-------- RECORD EXCERPTS
(* ===== verification/AssocArrayStats.v ===== *)
(** * hashtable-linux-kernel: the collision rate of an array

    [array_collision_percent] counts the entries beyond the first of each
    bucket: as many as there are entries, less the buckets in use. *)

From S2P Require Import Prelude KList KListSpec KHash KHashSpec KHlist KernelList AssocArray AssocArrayInv AssocArrayOps AssocArrayLife.
Import KHash KHlist KernelList AssocArray.

Definition used_buckets (bits : Z) (keys : list (list Z)) : gset Z := list_to_set (bucket_of bits <$> keys).

Definition collisions (bits : Z) (keys : list (list Z)) : Z := zlen keys - Z.of_nat (base.size (used_buckets bits keys)).

Definition percent (bits : Z) (keys : list (list Z)) : Z :=
  if decide (keys = []) then 0 else collisions bits keys * 100 / zlen keys.

Lemma zlen_keys (L : list item) : zlen (it_key <$> L) = zlen L.
Proof. unfold zlen. by rewrite length_fmap. Qed.

(** ** The sum over the buckets *)

Definition excess (bits : Z) (L : list item) (i : Z) : Z := Z.max 0 (zlen (chain_of bits L i) - 1).

Fixpoint excess_sum (bits : Z) (L : list item) (n : nat) (i : Z) : Z :=
  match n with O => 0 | S n => excess bits L i + excess_sum bits L n (i + 1) end.

Lemma excess_snoc bits L x i : excess bits (L ++ [x]) i =
  excess bits L i + if decide (bucket_of bits (it_key x) = i /\ chain_of bits L i <> []) then 1 else 0.
Proof.
  unfold excess. rewrite chain_snoc. destruct (decide (in_bucket bits i x)) as [E|E]; unfold in_bucket in E.
  - destruct (chain_of bits L i) as [|e c] eqn:Ec.
    + rewrite decide_False by tauto. unfold zlen. cbn. lia.
    + rewrite decide_True by done. unfold zlen. cbn. lia.
  - rewrite decide_False by tauto. lia.
Qed.

Lemma excess_sum_snoc bits L x n i : excess_sum bits (L ++ [x]) n i =
  excess_sum bits L n i +
  if decide (i <= bucket_of bits (it_key x) < i + Z.of_nat n /\ chain_of bits L (bucket_of bits (it_key x)) <> []) then 1 else 0.
Proof.
  revert i. induction n as [|n IH]; intros i; cbn [excess_sum]; [rewrite decide_False by lia; done|].
  rewrite excess_snoc, IH. destruct (decide (bucket_of bits (it_key x) = i)) as [<-|Hne].
  - rewrite (decide_False (P := _ + 1 <= _ < _ /\ _)) by lia.
    destruct (decide (chain_of bits L (bucket_of bits (it_key x)) = [])).
    + rewrite !decide_False by tauto. lia.
    + rewrite !decide_True by (split; [lia|done]). lia.
  - rewrite (decide_False (P := _ = i /\ _)) by tauto.
    destruct (decide (i <= bucket_of bits (it_key x) < i + Z.of_nat (S n) /\ chain_of bits L (bucket_of bits (it_key x)) <> [])).
    + rewrite decide_True by (split; [lia|tauto]). lia.
    + rewrite decide_False; [lia|]. intros [? ?]. destruct n0 as []. split; [lia|done].
Qed.

Lemma excess_sum_nil bits n i : excess_sum bits [] n i = 0.
Proof. revert i. induction n as [|n IH]; intros i; [done|]. cbn [excess_sum]. by rewrite IH. Qed.

Lemma used_snoc bits keys k : used_buckets bits (keys ++ [k]) = used_buckets bits keys ∪ {[bucket_of bits k]}.
Proof. unfold used_buckets. rewrite fmap_app, list_to_set_app_L. cbn. set_solver +. Qed.

Lemma chain_used bits L k : chain_of bits L (bucket_of bits k) <> [] <-> bucket_of bits k ∈ used_buckets bits (it_key <$> L).
Proof.
  unfold used_buckets. rewrite elem_of_list_to_set, list_elem_of_fmap. setoid_rewrite list_elem_of_fmap. split.
  - intros H. destruct (chain_of bits L (bucket_of bits k)) as [|e c] eqn:E; [done|].
    assert (e ∈ chain_of bits L (bucket_of bits k)) as (x & Hx & _ & Hb)%elem_of_chain by (rewrite E; set_solver +).
    exists (it_key x). split; [done|]. by exists x.
  - intros (k' & Hk & x & -> & Hx) E. assert (it_e x ∈ chain_of bits L (bucket_of bits k)) as Hc
      by (apply elem_of_chain; by exists x). rewrite E in Hc. by apply not_elem_of_nil in Hc.
Qed.

Lemma excess_sum_collisions bits L : 0 <= bits < 31 ->
  excess_sum bits L (Z.to_nat (2 ^ bits)) 0 = collisions bits (it_key <$> L).
Proof.
  intros Hb. unfold collisions. induction L as [|x L IH] using rev_ind.
  - rewrite excess_sum_nil. unfold used_buckets. cbn. by rewrite size_empty.
  - rewrite excess_sum_snoc, IH, fmap_app. cbn [fmap list_fmap]. rewrite zlen_snoc, used_snoc.
    pose proof (bucket_range bits (it_key x) Hb) as Hr.
    destruct (decide (bucket_of bits (it_key x) ∈ used_buckets bits (it_key <$> L))) as [Hu|Hu].
    + rewrite decide_True by (split; [lia|by apply chain_used]).
      replace (used_buckets bits (it_key <$> L) ∪ {[bucket_of bits (it_key x)]}) with (used_buckets bits (it_key <$> L)) by set_solver +Hu.
      lia.
    + rewrite decide_False by (rewrite chain_used; tauto). rewrite size_union, size_singleton by set_solver +Hu. lia.
Qed.

Lemma collisions_range bits keys : 0 <= collisions bits keys <= zlen keys.
Proof.
  unfold collisions. split; [|lia]. induction keys as [|k keys IH] using rev_ind; [done|]. rewrite zlen_snoc, used_snoc.
  pose proof (size_union_alt (used_buckets bits keys) {[bucket_of bits k]}) as E.
  pose proof (subseteq_size ({[bucket_of bits k]} ∖ used_buckets bits keys) {[bucket_of bits k]} ltac:(set_solver +)) as H.
  rewrite size_singleton in H. lia.
Qed.

(** ** The loops *)

Lemma chain_length_wp m s cur c s' fuel count (Q : Z -> memory -> Prop) :
  hseg (hnodes (hl m)) s cur c s' None -> (length c < fuel)%nat -> 0 <= count -> count + zlen c < 2 ^ 64 ->
  Q (count + zlen c) m -> wp (chain_length fuel cur count) Q m.
Proof.
  revert s cur fuel count. induction c as [|x c IH]; intros s cur fuel count H Hf Hc Hl HQ;
    (destruct fuel as [|fuel]; [cbn in Hf; lia|]); cbn [chain_length].
  - destruct H as [_ <-]. apply wp_ret. by rewrite Z.add_0_r in HQ.
  - destruct H as (-> & nx & H1 & H2). apply wp_bind, wp_on_hlist. eapply wp_hget; [done|].
    replace (set_hl (hl m) m) with m by by destruct m. unfold zlen in *. cbn [length] in *.
    rewrite wrap_small by lia. eapply IH; [exact H2|lia|lia|unfold zlen; lia|].
    unfold zlen. by replace (count + 1 + Z.of_nat (length c)) with (count + Z.of_nat (S (length c))) by lia.
Qed.

Lemma excess_sum_nonneg bits L n i : 0 <= excess_sum bits L n i.
Proof. revert i. induction n as [|n IH]; intros i; cbn [excess_sum]; [lia|]. specialize (IH (i + 1)). unfold excess. lia. Qed.

Section stats.
Context {m0 : memory} {arr h t : loc} {bits ksz : Z}.

Lemma collision_loop_wp m L P n i acc fuel (Q : Z -> memory -> Prop) :
  owned m0 m arr h t bits ksz L P -> 0 <= i -> i + Z.of_nat n = 2 ^ bits -> (length L < fuel)%nat -> zlen L < 2 ^ 64 ->
  0 <= acc -> acc + excess_sum bits L n i < 2 ^ 64 -> Q (acc + excess_sum bits L n i) m ->
  wp (collision_loop n fuel t i acc) Q m.
Proof.
  intros O. revert i acc. induction n as [|n IH]; intros i acc Hi Hn Hf Hl Hacc Hs HQ; cbn [collision_loop excess_sum] in *.
  - apply wp_ret. by rewrite Z.add_0_r in HQ.
  - destruct (hashed_bucket (ow_hash _ _ _ _ _ _ _ _ _ O) i ltac:(lia)) as (bs & first & Ht & _ & Hb & sl & C).
    apply wp_bind, wp_on_hlist. eapply wp_hget_bucket; [exact Ht|exact Hb|].
    replace (set_hl (hl m) m) with m by by destruct m.
    assert (length (chain_of bits L i) <= length L)%nat as Hc.
    { unfold chain_of. rewrite length_fmap. etrans; [apply length_filter|]. by rewrite length_reverse. }
    pose proof (excess_sum_nonneg bits L n (i + 1)). unfold excess in *.
    apply wp_bind. eapply chain_length_wp; [exact C|lia|lia|unfold zlen in *; lia|]. rewrite Z.add_0_l.
    set (c := zlen (chain_of bits L i)) in *.
    assert ((if 1 <? c then u64 (acc + (c - 1)) else acc) = acc + Z.max 0 (c - 1)) as ->.
    { destruct (Z.ltb_spec 1 c); [rewrite wrap_small by lia|]; lia. }
    apply IH; [lia|lia|done|done|lia|lia|]. by rewrite <- Z.add_assoc.
Qed.

Lemma array_collision_percent_wp m L P fuel (Q : Z -> memory -> Prop) :
  assoc m0 m arr h t bits ksz L P -> (length L < fuel)%nat -> 100 * zlen L < 2 ^ 64 ->
  Q (percent bits (it_key <$> L)) m -> wp (array_collision_percent fuel (Some arr)) Q m.
Proof.
  intros [O Ha _] Hf Hl HQ. pose proof (ow_bits _ _ _ _ _ _ _ _ _ O) as Hb. pose proof (zlen_nonneg L).
  pose proof (collisions_range bits (it_key <$> L)) as Hr. rewrite zlen_keys in Hr.
  unfold array_collision_percent. apply wp_bind. eapply wp_get_array; [exact Ha|]. cbn [size AssocArray.ht].
  unfold percent in HQ. destruct L as [|x L]; [by apply wp_ret|]. rewrite decide_False, zlen_keys in HQ by done.
  assert (0 < zlen (x :: L)) by (unfold zlen; cbn; lia).
  destruct (Z.eqb_spec (zlen (x :: L)) 0); [lia|]. apply wp_bind. eapply wp_get_ht; [apply (ow_ht _ _ _ _ _ _ _ _ _ O)|].
  cbn [table AssocArray.bits]. apply wp_bind, wp_one_shl; [done|].
  apply wp_bind. eapply collision_loop_wp; [exact O|lia| |exact Hf|lia|lia|..].
  { rewrite Z2Nat.id by (apply Z.pow_nonneg; lia). lia. }
  { rewrite excess_sum_collisions by done. lia. }
  rewrite excess_sum_collisions by done.
  apply wp_ret. rewrite wrap_small by lia. rewrite Z.add_0_l. rewrite swrap_small; [done|lia|].
  split; [apply Z.le_trans with 0; [done|apply Z.div_pos; lia]|].
  apply Z.lt_le_trans with 101; [|done]. apply Z.div_lt_upper_bound; lia.
Qed.
End stats.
----------------
#### REQUIREMENT:
Whenever the string "tauto" shows up in a line of the records, copy that line.

#### RESPONSE TO THE TASK:
    + rewrite decide_False by tauto. unfold zlen. cbn. lia.
  - rewrite decide_False by tauto. lia.
    + rewrite !decide_False by tauto. lia.
  - rewrite (decide_False (P := _ = i /\ _)) by tauto.
    + rewrite decide_True by (split; [lia|tauto]). lia.
    + rewrite decide_False by (rewrite chain_used; tauto). rewrite size_union, size_singleton by set_solver +Hu. lia.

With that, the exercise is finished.